------ RECORDS PROVIDED
(** * page_loader.loading_handler.html_parser

    A shallow embedding of [src/page_loader/loading_handler/html_parser.py]
    and of the library functions it calls, with the properties of the
    resource discovery and rewriting pipeline.

    Conventions of the embedding.
    - A Python [str] is a [string]; its characters are the code points
      below 256.  On that range [urllib.parse._checknetloc] never raises
      (NFKC normalisation produces none of [/?#@:] there), so it is left out.
    - A Python exception is a value of [exception]; a function that can
      raise returns a [result].
    - [urllib.parse] follows CPython 3.10 ([Lib/urllib/parse.py]), with
      [allow_fragments] at its default [True], as at every call site.
      Later releases of [urlsplit] first strip the C0 control characters
      and the spaces a URL starts with; where a property gives the resolved
      URL of a relative path in full, it is stated for a path that starts
      with no such character ([starts_clean]), on which the releases agree.
    - The parse tree of [bs4] is a rose tree; a tag object is referred to by
      its position in the tree ([ref]), and [tag[attr] = v] updates the tree
      at that position.
    - [os.path] is [posixpath] or [ntpath], depending on the host.
    - Calls of the logger have no effect on the results and are left out.
      [parse_page] only chains [requests.get], [search_resources] and
      [save_resources]; the properties are about these. *)

From stdpp Require Import base list strings gmap.
From Stdlib Require Import ZArith Lia Ascii.

Local Open Scope Z_scope.

(** ** Exceptions *)

Inductive exception := KeyError | ValueError | RequestException | OSError.

Inductive result (A : Type) : Type :=
| Ok (a : A)
| Raise (e : exception).
Arguments Ok {A} a.
Arguments Raise {A} e.

#[global] Instance result_ret : MRet result := fun A a => Ok a.
#[global] Instance result_bind : MBind result := fun A B k m =>
  match m with
  | Ok a => k a
  | Raise e => Raise e
  end.

#[global] Instance result_fmap : FMap result := fun A B f m =>
  match m with
  | Ok a => Ok (f a)
  | Raise e => Raise e
  end.

(** [for x in l: s = body(x, s)], stopping at the first exception. *)
Fixpoint for_each {A S : Type} (l : list A) (body : A -> S -> result S) (s : S)
  : result S :=
  match l with
  | [] => Ok s
  | x :: l' => s' ← body x s; for_each l' body s'
  end.

(** ** Python [str] methods *)

Module Str.

Fixpoint take (n : nat) (s : string) : string :=
  match n, s with
  | S n', String c s' => String c (take n' s')
  | _, _ => ""
  end.

Fixpoint drop (n : nat) (s : string) : string :=
  match n, s with
  | S n', String _ s' => drop n' s'
  | _, _ => s
  end.

(** [len(s)] *)
Definition len (s : string) : Z := Z.of_nat (String.length s).

(** [s[a:b]], [s[a:]] and [s[:b]] for [0 <= a] and [0 <= b]. *)
Definition slice (s : string) (a b : Z) : string :=
  take (Z.to_nat (b - a)) (drop (Z.to_nat a) s).
Definition slice_from (s : string) (a : Z) : string := drop (Z.to_nat a) s.
Definition slice_to (s : string) (b : Z) : string := take (Z.to_nat b) s.

Fixpoint index_of (c : ascii) (s : string) : option nat :=
  match s with
  | "" => None
  | String d s' => if Ascii.eqb d c then Some O else S <$> index_of c s'
  end.

Fixpoint rindex_of (c : ascii) (s : string) : option nat :=
  match s with
  | "" => None
  | String d s' =>
      match rindex_of c s' with
      | Some i => Some (S i)
      | None => if Ascii.eqb d c then Some O else None
      end
  end.

(** [s.find(c, start)], [-1] when [c] does not occur. *)
Definition find (s : string) (c : ascii) (start : Z) : Z :=
  match index_of c (slice_from s start) with
  | Some i => start + Z.of_nat i
  | None => -1
  end.

(** [s.rfind(c)] *)
Definition rfind (s : string) (c : ascii) : Z :=
  match rindex_of c s with
  | Some i => Z.of_nat i
  | None => -1
  end.

(** [c in s] *)
Fixpoint contains (c : ascii) (s : string) : bool :=
  match s with
  | "" => false
  | String d s' => Ascii.eqb d c || contains c s'
  end.

(** [s.replace(c, "")] *)
Fixpoint remove (c : ascii) (s : string) : string :=
  match s with
  | "" => ""
  | String d s' => if Ascii.eqb d c then remove c s' else String d (remove c s')
  end.

(** [s.split(sep)] *)
Fixpoint split (sep : ascii) (s : string) : list string :=
  match s with
  | "" => [""]
  | String c s' =>
      if Ascii.eqb c sep then "" :: split sep s'
      else match split sep s' with
           | h :: t => String c h :: t
           | [] => [String c ""]
           end
  end.
(** The one English 5.1 track of [manifest_no_stream] has no stream: the
    premises of the claim hold, and no stream is returned. *)
Lemma find_audio_no_stream_counterexample :
  AUDIO_CHANNELS_CONV !! as_channels (currentaudiostream sample_player)
  = Some "5.1"%string
  /\ only_audio_match
       (normalized_language sample_convert_language_iso sample_player) "5.1"
       track_en_51_no_stream (audio_tracks manifest_no_stream)
  /\ _find_audio_data sample_convert_language_iso sample_player
       manifest_no_stream = Raise ValueError
  /\ ~ (exists s,
         first_max_bitrate s (at_streams track_en_51_no_stream)
         /\ _find_audio_data sample_convert_language_iso sample_player
              manifest_no_stream
            = Return (a_downloadable_id s,
                      at_new_track_id track_en_51_no_stream)).
Proof.
  split; [reflexivity|]. split.
  - exists [track_en_stereo], []. repeat split.
    + repeat constructor.
    + constructor.
  - split; [reflexivity|]. intros (s & _ & Hret). discriminate Hret.
Qed.

Lemma find_audio_empty_streams_witness :
  _find_audio_data sample_convert_language_iso sample_player
    manifest_no_stream_first = Raise ValueError
  /\ _find_audio_data sample_convert_language_iso sample_player
       manifest_no_stream_first
     <> Raise (audio_not_found
                 (normalized_language sample_convert_language_iso sample_player)
                 "5.1")
  /\ forall found,
       _find_audio_data sample_convert_language_iso sample_player
         manifest_no_stream_first <> Return found.
Proof.
  apply (find_audio_empty_streams sample_convert_language_iso
           sample_player manifest_no_stream_first "5.1" track_en_51_no_stream).
  - reflexivity.
  - exists [track_en_stereo], [track_en_51]. repeat split.
    repeat constructor.
  - reflexivity.
Defined.

Lemma channel_table_spec_witness :
  AUDIO_CHANNELS_CONV !! 4 = None
  /\ forall ps m,
       as_channels (currentaudiostream ps) = 4 ->
       _find_audio_data sample_convert_language_iso ps m = Raise (KeyError 4).
Proof.
  apply (proj1 (proj2 (proj2 (proj2 (proj2
           (channel_table_spec sample_convert_language_iso))))) 4);
    discriminate.
Defined.

Lemma find_video_spec_witness :
  _find_video_data sample_player sample_manifest
  = Return (v_downloadable_id video_1080, vt_new_track_id video_track_0).
Proof.
  apply (proj1 (find_video_spec sample_player sample_manifest)
           video_track_0 video_1080).
  exists [], [], [video_720], []. repeat split.
  - constructor.
  - repeat constructor.
Defined.

Lemma build_media_tag_spec_witness :
  build_media_tag sample_convert_language_iso sample_apply_lang_code_changes
    sample_player sample_manifest 5000
  = Return ({| total := 4999;
               audio := [ {| downloadableId := "B"; duration := 4999 |} ];
               video := [ {| downloadableId := "V1080"; duration := 4999 |} ];
               text := [] |},
            vt_new_track_id video_track_0, at_new_track_id track_en_51,
            st_new_track_id sub_track_none).
Proof.
  apply (proj1 (build_media_tag_spec sample_convert_language_iso
                  sample_apply_lang_code_changes
                  sample_player sample_manifest 5000)
           "B"%string (at_new_track_id track_en_51)
           "V1080"%string (vt_new_track_id video_track_0)
           (st_new_track_id sub_track_none));
    reflexivity.
Defined.

Lemma is_media_changed_spec_witness :
  is_media_changed (Some sample_player) sample_player_later = false.
Proof.
  apply (proj1 (proj2 is_media_changed_spec) sample_player sample_player_later);
    reflexivity.
Defined.


Lemma display_error_info_spec_witness :
  display_error_info sample_local_string (list error_dialog)
    sample_show_error_info sample_operation (-1) []
  = (Raise negative_argument,
     [ {| dlg_title := "Netflix error";
          dlg_message := "MSLError: negative argument";
          dlg_unknown_error := false; dlg_netflix_error := true |} ]).
Proof.
  apply (proj1 (proj2 (display_error_info_spec sample_local_string
                         (list error_dialog) sample_show_error_info
                         sample_operation (-1) []))
           negative_argument [] "negative argument"%string
           "Netflix error"%string tt);
    reflexivity.
Defined.

(** An interrupt from the keyboard passes the decorator without a dialog,
    and a presentation layer that raises has its exception take the place
    of the one the function raised. *)
Lemma display_error_info_counterexample :
  (interrupted_operation 1 [] = (Raise keyboard_interrupt, [])
   /\ display_error_info sample_local_string (list error_dialog)
        sample_show_error_info interrupted_operation 1 []
      = (Raise keyboard_interrupt, []))
  /\ (sample_operation (-1) [] = (Raise negative_argument, [])
      /\ display_error_info sample_local_string (list error_dialog)
           broken_show_error_info sample_operation (-1) []
         = (Raise no_window, [])
      /\ no_window <> negative_argument).
Proof. repeat split. discriminate. Qed.

(** The sample host stores the OS name [Mac OS X]: the query string
    carries [mac os x]. *)
Lemma create_req_params_spec_witness :
  lower_cased_of (get_value sample_host "browser_info_os_name" "") "mac os x".
Proof.
  apply (proj2 (proj2 (proj2 (proj2 (proj2 (proj2 (proj2
           (create_req_params_spec sample_host "events/engage")))))))).
  vm_compute. do 6 right. left. reflexivity.
Defined.

(** C4. The claim fails on the code at the sample host, whose session
    table holds the OS name [Mac OS X]. The serialized blob holds that
    name with its spaces, the string sent holds [MacOSX], like the string
    sent for the host that stores [MacOSX], while the spaces of the user
    agent, kept as [#] until the last [replace], are sent; the first
    [replace] leaves the serialized blob as it is, and the string sent
    opens with bare quotes around [entries] and holds no quote with a
    backslash before it. The two hosts have different
    serialized blobs and the same string sent: no function gives the
    serialized blob back. *)
Theorem logblobs_escape_failing_input :
  get_value sample_host "browser_info_os_name" "" = "Mac OS X"%string
  /\ str_contains "Mac OS X" (blobs_dump sample_host) = true
  /\ str_contains "Mac OS X" (escape_blobs_dump (blobs_dump sample_host))
     = false
  /\ str_contains "MacOSX" (escape_blobs_dump (blobs_dump sample_host)) = true
  /\ str_contains "(X11; Linux x86_64)"
       (escape_blobs_dump (blobs_dump sample_host)) = true
  /\ str_replace (String dquote EmptyString) (String dquote EmptyString)
       (blobs_dump sample_host) = blobs_dump sample_host
  /\ str_contains (String "\"%char (String dquote EmptyString))
       (escape_blobs_dump (blobs_dump sample_host)) = false
  /\ String.prefix
       ("{" +:+ String dquote ("entries" +:+ String dquote ":[{"))
       (escape_blobs_dump (blobs_dump sample_host)) = true
  /\ blobs_dump sample_host <> blobs_dump sample_host_packed
  /\ generate_logblobs_params sample_host
     = generate_logblobs_params sample_host_packed
  /\ ~ (exists decode : string -> string,
         forall h, decode (escape_blobs_dump (blobs_dump h)) = blobs_dump h).
Proof.
  assert (Hne : blobs_dump sample_host <> blobs_dump sample_host_packed).
  { vm_compute. discriminate. }
  assert (Heq : escape_blobs_dump (blobs_dump sample_host)
                = escape_blobs_dump (blobs_dump sample_host_packed)).
  { vm_compute. reflexivity. }
  split; [vm_compute; reflexivity|]. split; [vm_compute; reflexivity|].
  split; [vm_compute; reflexivity|]. split; [vm_compute; reflexivity|].
  split; [vm_compute; reflexivity|]. split; [vm_compute; reflexivity|].
  split; [vm_compute; reflexivity|]. split; [vm_compute; reflexivity|].
  split; [exact Hne|].
  split; [unfold generate_logblobs_params; rewrite Heq; reflexivity|].
  intros [decode Hdecode]. apply Hne.
  rewrite <- (Hdecode sample_host), <- (Hdecode sample_host_packed), Heq.
  reflexivity.
Qed.

(** ** Further statements on the sample data *)

Lemma find_audio_first_match_wins_witness :
  exists s,
    first_max_bitrate s (at_streams track_en_51)
    /\ _find_audio_data sample_convert_language_iso sample_player
         manifest_two_matches
       = Return (a_downloadable_id s, at_new_track_id track_en_51).
Proof.
  apply (find_audio_first_match_wins sample_convert_language_iso
           sample_player manifest_two_matches "5.1" track_en_51).
  - reflexivity.
  - exists [track_en_stereo], [track_en_51_low]. repeat split.
    repeat constructor.
  - discriminate.
Defined.

Lemma find_audio_not_found_witness :
  _find_audio_data sample_convert_language_iso player_french sample_manifest
  = Raise (Exception
             ("build_media_tag: unable to find audio data with language: "
              +:+ "fr, channels: 5.1")).
Proof.
  apply (find_audio_not_found sample_convert_language_iso
           player_french sample_manifest "5.1").
  - reflexivity.
  - repeat constructor.
Defined.

Lemma find_audio_return_inv_witness :
  exists label t s,
    AUDIO_CHANNELS_CONV !! as_channels (currentaudiostream sample_player)
    = Some label
    /\ first_audio_match
         (normalized_language sample_convert_language_iso sample_player)
         label t (audio_tracks sample_manifest)
    /\ first_max_bitrate s (at_streams t)
    /\ "B"%string = a_downloadable_id s
    /\ "A:2:1;6;en;0"%string = at_new_track_id t.
Proof.
  apply (find_audio_return_inv sample_convert_language_iso
           sample_player sample_manifest).
  reflexivity.
Defined.

Lemma find_audio_order_irrelevant_witness :
  _find_audio_data sample_convert_language_iso sample_player
    manifest_reordered
  = _find_audio_data sample_convert_language_iso sample_player sample_manifest.
Proof.
  apply (find_audio_order_irrelevant sample_convert_language_iso
           sample_player sample_manifest manifest_reordered
           "5.1" track_en_51).
  - reflexivity.
  - exists [track_en_stereo], []. repeat split.
    + repeat constructor.
    + constructor.
  - apply perm_swap.
Defined.

Lemma find_video_empty_codec_witness :
  _find_video_data player_no_codec sample_manifest
  = Return (v_downloadable_id video_1080, vt_new_track_id video_track_0).
Proof.
  apply (proj1 (find_video_empty_codec player_no_codec sample_manifest eq_refl)
           [] video_track_0 [] [video_720] video_1080 []);
    try reflexivity; repeat constructor.
Defined.

Lemma matchers_stable_under_extension_witness :
  _find_audio_data sample_convert_language_iso sample_player
    manifest_two_matches
  = Return ("B"%string, "A:2:1;6;en;0"%string).
Proof.
  apply (proj1 (matchers_stable_under_extension sample_convert_language_iso
                  sample_player sample_manifest manifest_two_matches
                  (conj (ex_intro _ [track_en_51_low] eq_refl)
                     (conj (ex_intro _ [] eq_refl)
                           (ex_intro _ [] eq_refl))))).
  reflexivity.
Defined.

Lemma unchanged_media_same_tag_witness :
  build_media_tag sample_convert_language_iso sample_apply_lang_code_changes
    sample_player_later sample_manifest 5000
  = build_media_tag sample_convert_language_iso sample_apply_lang_code_changes
      sample_player sample_manifest 5000.
Proof.
  apply (unchanged_media_same_tag sample_convert_language_iso
           sample_apply_lang_code_changes
           sample_player sample_player_later sample_manifest 5000).
  reflexivity.
Defined.

Lemma update_play_times_duration_frame_witness :
  audio (snd (update_play_times_duration play_times_one_audio sample_player))
  = set_duration 5000 {| downloadableId := "B"; duration := 4999 |} :: [].
Proof.
  apply (proj1 (proj2 (proj2 (proj2 (proj2
           (update_play_times_duration_frame play_times_one_audio
              sample_player)))))).
  reflexivity.
Defined.

Lemma build_then_update_witness :
  exists a_id v_id,
    _find_audio_data sample_convert_language_iso sample_player
      (with_lang_code_changes sample_apply_lang_code_changes sample_manifest)
    = Return (a_id, at_new_track_id track_en_51)
    /\ _find_video_data sample_player sample_manifest
       = Return (v_id, vt_new_track_id video_track_0)
    /\ update_play_times_duration
         {| total := 4999;
            audio := [ {| downloadableId := "B"; duration := 4999 |} ];
            video := [ {| downloadableId := "V1080"; duration := 4999 |} ];
            text := [] |}
         sample_player_later
       = (Return tt,
          {| total := elapsed_seconds sample_player_later * 1000;
             audio := [ {| downloadableId := a_id;
                           duration := elapsed_seconds sample_player_later
                                       * 1000 |} ];
             video := [ {| downloadableId := v_id;
                           duration := elapsed_seconds sample_player_later
                                       * 1000 |} ];
             text := [] |}).
Proof.
  apply (build_then_update sample_convert_language_iso
           sample_apply_lang_code_changes sample_player sample_manifest 5000
           _ _ _ (st_new_track_id sub_track_none) sample_player_later).
  reflexivity.
Defined.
------------
REQUIRED ACTION | For the string "Hdecode", search the preceding data and copy every line that includes it.

TASK RESPONSE |
  intros [decode Hdecode]. apply Hne.
  rewrite <- (Hdecode sample_host), <- (Hdecode sample_host_packed), Heq.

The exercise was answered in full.